No, absolutely not. The contents of the dictionary should be sent a
release message when the dictionary itself is _dealloced_, to balance
the retain message they are sent when added to the dictionary. If you
retain the dictionary 10 times, it doesn't retain each object inside
the dictionary 10 times - those objects were retained _once_ when they
were added to the dictionary in the first place. If you then release
the dictionary 10 times, each object inside the dictionary is
unaffected. It is only when the dictionary itself is deallocated
(retain count goes to zero) that it is emptied and every object inside
it receives a single release.
Again from the Cocoa docs: "Each corresponding value object receives a
retain message to ensure that it won't be deallocated before the
dictionary is through with it" and "When an object is removed from an
array, it's sent a release message" (note I can't find a quote exactly
like this for NSDictionary, only for NSArray, but I believe these two
collection classes behave the same way with respect to retain/release
of member objects).
Note how it says "when an object is removed from an array".
This is how I think it works (should work):
- allocate object (retain count 1, regardless of whether autoreleased)
- add object to collection (retain count 2)
- remove object from collection (retain count 1)

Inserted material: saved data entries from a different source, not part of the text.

Definition is_string (v : value) : bool :=
  match v with
  | VStr _ => true
  | _ => false
  end.

(** The bodies [POST /items] lets through: a truthy [name] and a [price]
    that is a number above zero. *)
Definition create_passes (reqBody : object) : bool :=
  truthy (get "name" reqBody) && positive_number (get "price" reqBody).

(** The requests [PUT /items/:id] lets through: a well-formed id, a body with
    at least one property, a [name] that is falsy or a string, a [price] that
    is falsy or a number above zero. *)
Definition update_passes (requestedID : string) (reqBody : object) : bool :=
  ObjectId_isValid requestedID
  && negb (Nat.eqb (length (Object_keys reqBody)) 0)
  && (negb (truthy (get "name" reqBody)) || is_string (get "name" reqBody))
  && (negb (truthy (get "price" reqBody)) || positive_number (get "price" reqBody)).

(** The collection a call addresses; bcrypt calls address none. *)
Definition call_collection (c : any_call) : option collection :=
  match projT2 c with
  | find_toArray c _ => Some c
  | findOne c _ => Some c
  | insertOne c _ => Some c
  | updateOne_set c _ _ => Some c
  | deleteOne c _ => Some c
  | bcrypt_genSalt _ => None
  | bcrypt_hash _ _ => None
  end.

(** The answer of [PUT /items/:id] to the result of [updateOne]. *)
Definition update_answer (requestedID : string) (result : UpdateResult) : response :=
  if Nat.eqb (matchedCount result) 0
  then json 404 (message "Item not found!")
  else if Nat.eqb (modifiedCount result) 0
  then json 200 (message "Item found, but no changes applied (data was identical).")
  else json 200 (VObj [("message", VStr "Item updated successfully!");
                       ("updatedId", VStr requestedID)]).
Fixpoint fillSlice (parts : list string) : completion (list value + error) :=
  match parts with
  | [] => Returns (inl [])
  | part :: rest =>
      match setElem z part with
      | (_, Panics p) => Panics p
      | (_, Returns (_, Some err)) => Returns (inr (Wrapf err "cannot set slice value"))
      | (v, Returns (_, None)) =>
          match fillSlice rest with
          | Returns (inl vs) => Returns (inl (v :: vs))
          | other => other
          end
      end
  end.
End SliceLoop.

(** The [for i := 0; i < n; i++] loop of [loopOverFields]: [step] is
    [loadToField], [found] the flag of the loop.  Fields from the first
    failing one on are not visited. *)
Section FieldLoop.
Variable step : StructField rtype -> value -> list string -> value * (bool * option error).
Variable pre : list string.

Fixpoint fieldLoop (fs : list (StructField rtype)) (vs : list value) (found : bool)
  : list value * (bool * option error) :=
  match fs, vs with
  | tf :: fs', vf :: vs' =>
      match step tf vf pre with
      | (vf', (_, Some err)) => (vf' :: vs', (false, Some err))
      | (vf', (foundField, None)) =>
          let '(vs'', r) := fieldLoop fs' vs' (if foundField then true else found) in
          (vf' :: vs'', r)
      end
  | _, _ => (vs, (found, None))
  end.
End FieldLoop.

Section Walk.
Variable X : Externals.
Variable c : Loader.
Variable environ : gmap string string.

(** A walker is [loopOverFields] at a fixed struct type. *)
Definition walker := value -> list string -> value * completion (bool * option error).

Definition setBoolVal (vf : value) (envVal : string) : value * option error :=
  match strconv.ParseBool envVal with
  | (_, Some err) => (vf, Some (NumErr err))
  | (v, None) => (VBool v, None)
  end.

Definition setDurationVal (vf : value) (envVal : string) : value * option error :=
  match ParseDuration X envVal with
  | (_, Some err) => (vf, Some err)
  | (d, None) => (VInt d, None)
  end.

(** [reflect.Value.SetInt]: the 64-bit argument is converted to the
    type of the field. *)
Definition SetInt (t : rtype) (x : Z) : value :=
  match t with
  | TInt w => VInt (toInt (intBits w) x)
  | _ => VInt x
  end.

Definition setIntVal (t : rtype) (vf : value) (raw : string) : value * option error :=
  match strconv.ParseInt raw 64 with
  | (_, Some err) => (vf, Some (NumErr err))
  | (i, None) => (SetInt t i, None)
  end.

Definition SetUint (t : rtype) (x : Z) : value :=
  match t with
  | TUint w => VUint (toUint (uintBits w) x)
  | _ => VUint x
  end.

Definition setUintVal (t : rtype) (vf : value) (raw : string) : value * option error :=
  match strconv.ParseUint raw 64 with
  | (_, Some err) => (vf, Some (NumErr err))
  | (i, None) => (SetUint t i, None)
  end.

Definition SetFloat (t : rtype) (x : Z) : value :=
  match t with
  | TFloat F32 => VFloat (float32 X x)
  | _ => VFloat x
  end.

Definition setFloatVal (t : rtype) (vf : value) (raw : string) : value * option error :=
  match ParseFloat X raw with
  | (_, Some err) => (vf, Some err)
  | (num, None) => (SetFloat t num, None)
  end.

Definition setMapVal (t : rtype) (vf : value) (jsonStr : string) : value * option error :=
  jsonUnmarshal X t jsonStr vf.

(** The first statements of [setFieldVal]: a nil pointer is given a
    fresh zero target. *)
Definition allocIfNil (t : rtype) (fval : value) : value :=
  match t with
  | TPtr e => if IsNil fval then VPtr (Some (zero e)) else fval
  | _ => fval
  end.

Definition setSliceValue
    (setElem : value -> string -> value * completion (bool * option error))
    (elem : rtype) (vf : value) (evnVal : string) : value * completion (option error) :=
  let parts := strings.Split evnVal (arraySep c) in
  if (length parts =? 0)%nat then (vf, Returns None)
  else
    match fillSlice setElem (zero elem) parts with
    | Panics p => (vf, Panics p)
    | Returns (inr err) => (vf, Returns (Some err))
    | Returns (inl slice) => (VSlice (Some slice), Returns None)
    end.

(** [setFieldVal] from the test for a text unmarshaler on, with [fval]
    the value [getDirectVal] returned, of the non-pointer type [t];
    [onSlice] is [setSliceValue] at the element type of [t]. *)
Definition setKind
    (onSlice : value -> string -> value * completion (option error))
    (t : rtype) (fval : value) (envVal : string)
  : value * completion (bool * option error) :=
  let kind := Kind t in
  let ret (set : bool) (r : value * option error) := (r.1, Returns (set, r.2)) in
  match isTextUnmarshaler t with
  | Some name =>
      match UnmarshalText X name fval envVal with
      | (v, Returns err) => (v, Returns (true, err))
      | (v, Panics p) => (v, Panics p)
      end
  | None =>
      if isString kind then (VString envVal, Returns (true, None))
      else if isBool kind then ret true (setBoolVal fval envVal)
      else if isDuration t then ret true (setDurationVal fval envVal)
      else if isInt kind then ret true (setIntVal t fval envVal)
      else if isUint kind then ret true (setUintVal t fval envVal)
      else if isFloat kind then ret true (setFloatVal t fval envVal)
      else if isSliceField kind then
        match onSlice fval envVal with
        | (v, Returns err) => (v, Returns (true, err))
        | (v, Panics p) => (v, Panics p)
        end
      else if isMap kind then ret true (setMapVal t fval envVal)
      else if isStruct kind then (fval, Returns (false, None))
      else (fval, Returns (false, Some (Unsupported t)))
  end.

(** [setFieldVal] after the allocation: [getDirectVal] follows the
    pointers of [fval], and what is assigned lands in the last target.
    Behind a nil pointer [getDirectVal] ends on the zero [reflect.Value],
    no case before [isDuration] takes it, and [Type] panics on it. *)
Fixpoint setDirectVal (t : rtype) (fval : value) (envVal : string) {struct t}
  : value * completion (bool * option error) :=
  match t with
  | TPtr e =>
      match fval with
      | VPtr (Some target) =>
          let '(target', r) := setDirectVal e target envVal in
          (VPtr (Some target'), r)
      | _ => (fval, Panics (ValueError "reflect.Value.Type" reflect.Invalid))
      end
  | TSlice e =>
      setKind
        (setSliceValue (fun v part => setDirectVal e (allocIfNil e v) part) e)
        t fval envVal
  | _ => setKind (fun v _ => (v, Returns None)) t fval envVal
  end.

Definition setFieldVal (t : rtype) (canSet : bool) (fval : value) (envVal : string)
  : value * completion (bool * option error) :=
  if negb canSet then (fval, Returns (false, Some (CannotBeSet t)))
  else setDirectVal t (allocIfNil t fval) envVal.

(** [recursiveLoadToStruct(s, prefix)] for an [s] of dynamic type [ty];
    [loop] is [loopOverFields] at [getDirectType ty].  What
    [s] points to is changed in place, so the new [s] is returned.
    [vPtr.Elem()] of a nil pointer is the zero [reflect.Value], on
    which [NumField] panics. *)
Definition recursiveLoadToStruct (loop : walker) (ty : rtype) (s : value)
    (pre : list string) : value * (bool * option error) :=
  if negb (reflect.eqb (Kind ty) reflect.Pointer) then (s, (false, Some (NotAPointer ty)))
  else
    let '(s', r) :=
      match s with
      | VPtr (Some v) => let '(v', r) := loop v pre in (VPtr (Some v'), r)
      | _ => (s, Panics (ValueError "reflect.Value.NumField" reflect.Invalid))
      end in
    match r with
    | Returns r => (s', r)
    | Panics p => (s', (false, Some (StructPanic ty (strings.Join pre (sep c)) p)))
    end.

- deallocate object when retain count hits 0 again (either via
autorelease or explicit release, depending on method with which object
was obtained)
Yep, this is exactly right. But in your sample code "obj" has not been
removed from the dictionary yet. Look:
MYObject *obj = [[MYObject alloc] init];
obj is allocated, retain count is 1.
NSMutableDictionary *dict = [NSMutableDictionary
dictionaryWithObjectsAndKeys:obj, @"Key", nil];
dict is allocated and then autoreleased, retain count is 1, and it is
in the autorelease pool.
obj is added to the dict and retained, retain count is 2.
NSMutableArray *arr = [[NSMutableArray arrayWithObjects:dict, nil];
dict is added to the array, so its retain count is now 2. It is still
in the autorelease pool.
NSLog(@"Retain count on obj is %d", [obj retainCount]); // count is
2
(correct)
Right.
// remove the dictionary, which should send release to obj as well
[arr removeObjectAtIndex:0];
Wrong, removing the dictionary sends a release to _the dictionary_.
dict has its retain count reduced to 1. It is still in the autorelease
pool.
obj is unaffected because it is still inside dict. Its retain count
remains 2.
NSLog(@"Retain count on obj is %d", [obj retainCount]); // count is
still 2 (INCORRECT!)
Nope, this is correct.
Now, later, when the autorelease pool is cleaned up, dict will be
released again. This will reduce its retain count to zero, which will
cause it to dealloc itself, which will release its contents. Then, and
only then, obj's retain count will go down to 1.